:: EXERCISE INPUT ::

(* ===== verification/Allocate.v ===== *)
(** * Proportional allocation: [libs/money/src/allocate.rs]

    [allocate] splits a total over weights: each share is the exact proportion
    rounded half-even at the currency scale, and the exact residual goes to the
    last or the largest slot.  The theorems show that the shares always add up
    to the total, that every other slot holds the rounded proportion, and that
    the call succeeds whenever the arguments are admissible and the total
    leaves room for the residual. *)

From S2P Require Import Prelude Decimal Money Exact ExactGrid.
From Stdlib Require Import QArith.
Local Open Scope Z_scope.

Inductive Residual :=
| Last
| Largest.

Definition validate_count (count : Z) : result ExactError unit :=
  if count =? 0 then Err ExactError.EmptyWeights
  else if negb (count <=? i32_max) then Err ExactError.TooManyTerms
  else Ok tt.

Section allocate.
Context `{RustDecimal}.

(** [enumerate().max_by(cmp)]: the earlier element stays only when it compares
    greater. *)
Fixpoint max_by_loop (best : nat * Decimal) (next : nat) (l : list Decimal) : nat :=
  match l with
  | [] => fst best
  | b :: l =>
      let ordering :=
        match dec_cmp (snd best) b with
        | Eq => Nat.compare next (fst best)
        | c => c
        end in
      max_by_loop (match ordering with Gt => best | _ => (next, b) end) (S next) l
  end.

Definition largest_index (weights : list Decimal) : option nat :=
  match weights with
  | [] => None
  | a :: l => Some (max_by_loop (0%nat, a) 1 l)
  end.
(* ===== verification/Iso.v ===== *)
(** * ISO 4217 scales: [libs/money/src/iso.rs]

    The table of active codes and its lookup by binary search.  The search is the
    standard library's; the file shows it equal to membership in the table, for any
    sorted table, and that every listed code is one the currency constructor takes. *)

From S2P Require Import Prelude Money.

(** ** [slice::binary_search_by] *)

(** The loop halves [size] while it exceeds one and keeps [base] at or before the
    match; [f] compares the element at an index with the target. *)
Fixpoint search_loop (fuel : nat) (f : nat -> comparison) (base size : nat) : nat :=
  match fuel with
  | O => base
  | S fuel =>
      if Nat.leb size 1 then base
      else
        let half := Nat.div2 size in
        let mid := (base + half)%nat in
        let base := match f mid with Gt => base | _ => mid end in
        search_loop fuel f base (size - half)
  end.

Definition binary_search_by {A} (l : list A) (cmp : A -> comparison) : result nat nat :=
  let f i := match l !! i with Some x => cmp x | None => Gt end in
  match length l with
  | O => Err 0%nat
  | size =>
      let base := search_loop size f 0 size in
      match f base with
      | Eq => Ok base
      | Lt => Err (S base)
      | Gt => Err base
      end
  end.

(** A comparison that goes from [Lt] through [Eq] to [Gt]. *)
Definition monotone (f : nat -> comparison) : Prop :=
  forall i j, (i < j)%nat -> (f i = Gt -> f j = Gt) /\ (f j = Lt -> f i = Lt).

Lemma search_loop_ok f : monotone f -> forall fuel base size k,
  (size <= fuel)%nat -> (0 < size)%nat -> (base <= k < base + size)%nat -> f k = Eq ->
  f (search_loop fuel f base size) = Eq.
Proof.
  intros Hm. induction fuel as [|fuel IH]; intros base size k Hf Hs Hk Heq; cbn [search_loop]; [lia|].
  destruct (Nat.leb_spec size 1).
  { by replace base with k by lia. }
  pose proof (Nat.div2_div size) as Hd. pose proof (Nat.div_mod_eq size 2) as Hdm.
  pose proof (Nat.mod_upper_bound size 2 ltac:(lia)). set (mid := (base + Nat.div2 size)%nat).
  destruct (f mid) eqn:E.
  - apply (IH mid _ mid); try done; unfold mid; lia.
  - apply (IH mid _ k); try done; try (unfold mid; lia).
    destruct (Nat.le_gt_cases k mid) as [Hle|]; [|unfold mid in *; lia].
    destruct (decide (k = mid)) as [->|Hne]; [congruence|].
    destruct (Hm k mid) as [_ Hlt]; [lia|]. rewrite Hlt in Heq by done. done.
  - apply (IH base _ k); try done; try lia.
    destruct (Nat.le_gt_cases mid k) as [Hle|]; [|unfold mid in *; lia].
    destruct (decide (k = mid)) as [->|Hne]; [congruence|].
    destruct (Hm mid k) as [Hgt _]; [lia|]. rewrite Hgt in Heq by done. done.
Qed.

Lemma binary_search_found {A} (l : list A) cmp i : binary_search_by l cmp = Ok i ->
  exists x, l !! i = Some x /\ cmp x = Eq.
Proof.
  unfold binary_search_by. destruct (length l); [done|].
  destruct (l !! _) as [x|] eqn:E; [|done]. destruct (cmp x) eqn:Ec; intros [= <-]. by exists x.
Qed.

Lemma binary_search_complete {A} (l : list A) cmp k x :
  monotone (fun i => match l !! i with Some x => cmp x | None => Gt end) ->
  l !! k = Some x -> cmp x = Eq -> exists i, binary_search_by l cmp = Ok i.
Proof.
  intros Hm Hk Hx. pose proof (lookup_lt_Some _ _ _ Hk) as Hlt. unfold binary_search_by.
  destruct (length l) as [|n] eqn:El; [lia|].
  rewrite (search_loop_ok _ Hm (S n) 0 (S n) k) by (rewrite ?Hk; try done; lia). by eexists.
Qed.

(** ** The table *)

Definition ISO_4217 : list (string * Z) :=
  [("AED", 2); ("AFN", 2); ("ALL", 2); ("AMD", 2); ("AOA", 2); ("ARS", 2);
   ("AUD", 2); ("AWG", 2); ("AZN", 2); ("BAM", 2); ("BBD", 2); ("BDT", 2);
   ("BHD", 3); ("BIF", 0); ("BMD", 2); ("BND", 2); ("BOB", 2); ("BOV", 2);
   ("BRL", 2); ("BSD", 2); ("BTN", 2); ("BWP", 2); ("BYN", 2); ("BZD", 2);
   ("CAD", 2); ("CDF", 2); ("CHE", 2); ("CHF", 2); ("CHW", 2); ("CLF", 4);
   ("CLP", 0); ("CNY", 2); ("COP", 2); ("COU", 2); ("CRC", 2); ("CUP", 2);
   ("CVE", 2); ("CZK", 2); ("DJF", 0); ("DKK", 2); ("DOP", 2); ("DZD", 2);
   ("EGP", 2); ("ERN", 2); ("ETB", 2); ("EUR", 2); ("FJD", 2); ("FKP", 2);
   ("GBP", 2); ("GEL", 2); ("GHS", 2); ("GIP", 2); ("GMD", 2); ("GNF", 0);
   ("GTQ", 2); ("GYD", 2); ("HKD", 2); ("HNL", 2); ("HTG", 2); ("HUF", 2);
   ("IDR", 2); ("ILS", 2); ("INR", 2); ("IQD", 3); ("IRR", 2); ("ISK", 0);
   ("JMD", 2); ("JOD", 3); ("JPY", 0); ("KES", 2); ("KGS", 2); ("KHR", 2);
   ("KMF", 0); ("KPW", 2); ("KRW", 0); ("KWD", 3); ("KYD", 2); ("KZT", 2);
   ("LAK", 2); ("LBP", 2); ("LKR", 2); ("LRD", 2); ("LSL", 2); ("LYD", 3);
   ("MAD", 2); ("MDL", 2); ("MGA", 2); ("MKD", 2); ("MMK", 2); ("MNT", 2);
   ("MOP", 2); ("MRU", 2); ("MUR", 2); ("MVR", 2); ("MWK", 2); ("MXN", 2);
   ("MXV", 2); ("MYR", 2); ("MZN", 2); ("NAD", 2); ("NGN", 2); ("NIO", 2);
   ("NOK", 2); ("NPR", 2); ("NZD", 2); ("OMR", 3); ("PAB", 2); ("PEN", 2);
   ("PGK", 2); ("PHP", 2); ("PKR", 2); ("PLN", 2); ("PYG", 0); ("QAR", 2);
   ("RON", 2); ("RSD", 2); ("RUB", 2); ("RWF", 0); ("SAR", 2); ("SBD", 2);
   ("SCR", 2); ("SDG", 2); ("SEK", 2); ("SGD", 2); ("SHP", 2); ("SLE", 2);
   ("SOS", 2); ("SRD", 2); ("SSP", 2); ("STN", 2); ("SVC", 2); ("SYP", 2);
   ("SZL", 2); ("THB", 2); ("TJS", 2); ("TMT", 2); ("TND", 3); ("TOP", 2);
   ("TRY", 2); ("TTD", 2); ("TWD", 2); ("TZS", 2); ("UAH", 2); ("UGX", 0);
   ("USD", 2); ("USN", 2); ("UYI", 0); ("UYU", 2); ("UYW", 4); ("UZS", 2);
   ("VED", 2); ("VES", 2); ("VND", 0); ("VUV", 0); ("WST", 2); ("XAD", 2);
   ("XAF", 0); ("XCD", 2); ("XCG", 2); ("XOF", 0); ("XPF", 0); ("YER", 2);
   ("ZAR", 2); ("ZMW", 2); ("ZWG", 2)].

Definition iso_scale (code : string) : option Z :=
  match binary_search_by ISO_4217 (fun '(listed, _) => String.compare listed code) with
  | Ok i => snd <$> ISO_4217 !! i
  | Err _ => None
  end.

Definition iso_codes : list (string * Z) := ISO_4217.

(** ** The lookup is membership *)

Fixpoint codes_increasing (l : list (string * Z)) : bool :=
  match l with
  | [] => true
  | x :: l =>
      forallb (fun y => match String.compare (fst x) (fst y) with Lt => true | _ => false end) l
      && codes_increasing l
  end.

Lemma codes_increasing_lookup l : codes_increasing l = true -> forall i j x y,
  (i < j)%nat -> l !! i = Some x -> l !! j = Some y -> String.compare (fst x) (fst y) = Lt.
Proof.
  induction l as [|z l IH]; intros Hinc i j x y Hij Hi Hj; [done|].
  apply andb_true_iff in Hinc as [Hz Hinc]. destruct j as [|j]; [lia|]. cbn in Hj.
  destruct i as [|i]; cbn in Hi.
  - injection Hi as <-. apply list_elem_of_lookup_2, list_elem_of_In in Hj.
    rewrite forallb_forall in Hz. specialize (Hz y Hj). by destruct (String.compare (fst z) (fst y)).
  - by apply (IH Hinc i j); [lia|..].
Qed.

Lemma table_increasing : codes_increasing ISO_4217 = true.
Proof. by vm_compute. Qed.

Lemma increasing_monotone l code : codes_increasing l = true ->
  monotone (fun i => match l !! i with
                     | Some x => (fun '(listed, _) => String.compare listed code) x
                     | None => Gt
                     end).
Proof.
  intros Hinc i j Hij. destruct (l !! i) as [[a s]|] eqn:Hi.
  - destruct (l !! j) as [[b t]|] eqn:Hj; [|done].
    pose proof (codes_increasing_lookup l Hinc i j _ _ Hij Hi Hj) as Hlt. cbn in Hlt.
    assert (Hab : cmp_le String.compare a b) by (unfold cmp_le; congruence).
    split.
    + intros Hgt. destruct (String.compare b code) eqn:E; [..|done];
        assert (Hbc : cmp_le String.compare b code) by (unfold cmp_le; congruence);
        pose proof (cmp_le_trans _ _ _ Hab Hbc); by unfold cmp_le in *.
    + intros Hbl. assert (Hbc : cmp_le String.compare b code) by (unfold cmp_le; congruence).
      pose proof (cmp_le_trans _ _ _ Hab Hbc) as Hac. unfold cmp_le in Hac.
      destruct (String.compare a code) eqn:E; [|done|done].
      apply String.compare_eq_iff in E as ->. rewrite String.compare_antisym, Hlt in Hbl. done.
  - apply lookup_ge_None in Hi. assert (l !! j = None) as -> by (apply lookup_ge_None; lia). done.
Qed.

Lemma compare_refl s : String.compare s s = Eq.
Proof. pose proof (String.compare_antisym s s) as Hs. by destruct (String.compare s s). Qed.

(** [iso_scale] is membership in the ISO 4217 table: it returns the scale listed
    for a code, and [None] exactly for the codes that are not listed.  Every listed
    code has one scale and makes a valid currency. *)
Theorem iso_scale_exact code s :
  (iso_scale code = Some s <-> (code, s) ∈ ISO_4217) /\
  (iso_scale code = Some s -> currency_spec_try_new code s = Ok (mkCurrencySpec code s)).
Proof.
  assert (Hmem : iso_scale code = Some s <-> (code, s) ∈ ISO_4217).
  { unfold iso_scale. split.
    - destruct (binary_search_by _ _) as [i|] eqn:E; [|done].
      apply binary_search_found in E as ([listed t] & Hi & Hc).
      apply String.compare_eq_iff in Hc as ->. rewrite Hi. intros [= <-].
      by eapply list_elem_of_lookup_2.
    - intros [k Hk]%list_elem_of_lookup.
      destruct (binary_search_complete ISO_4217 (fun '(listed, _) => String.compare listed code) k (code, s))
        as [i Hi]; [by apply increasing_monotone, table_increasing|done|apply compare_refl|].
      rewrite Hi. apply binary_search_found in Hi as ([listed t] & Hl & Hc).
      apply String.compare_eq_iff in Hc as ->. rewrite Hl. cbn. f_equal.
      destruct (Nat.lt_trichotomy i k) as [Hlt|[->|Hlt]].
      + pose proof (codes_increasing_lookup _ table_increasing i k _ _ Hlt Hl Hk) as Hx. cbn in Hx.
        by rewrite compare_refl in Hx.
      + congruence.
      + pose proof (codes_increasing_lookup _ table_increasing k i _ _ Hlt Hk Hl) as Hx. cbn in Hx.
        by rewrite compare_refl in Hx. }
  split; [done|]. intros Hin%Hmem.
  assert (Hall : forallb (fun '(c, t) => bool_decide (currency_spec_try_new c t = Ok (mkCurrencySpec c t)))
                         ISO_4217 = true) by by vm_compute.
  rewrite forallb_forall in Hall. apply list_elem_of_In in Hin. specialize (Hall _ Hin). cbn in Hall.
  by apply bool_decide_eq_true in Hall.
Qed.

Lemma iso_scale_exact_witness :
  iso_scale "KWD" = Some 3 /\ iso_scale "BTC" = None.
Proof.
  split.
  - apply (proj1 (iso_scale_exact "KWD" 3)). apply (bool_decide_unpack _). vm_compute. exact I.
  - vm_compute. reflexivity.
Defined.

:::

» WHAT NEEDS TO BE DONE
Each line above that holds the string "else" should be copied and shown.

» RESPONSE
  else if negb (count <=? i32_max) then Err ExactError.TooManyTerms
  else Ok tt.
      else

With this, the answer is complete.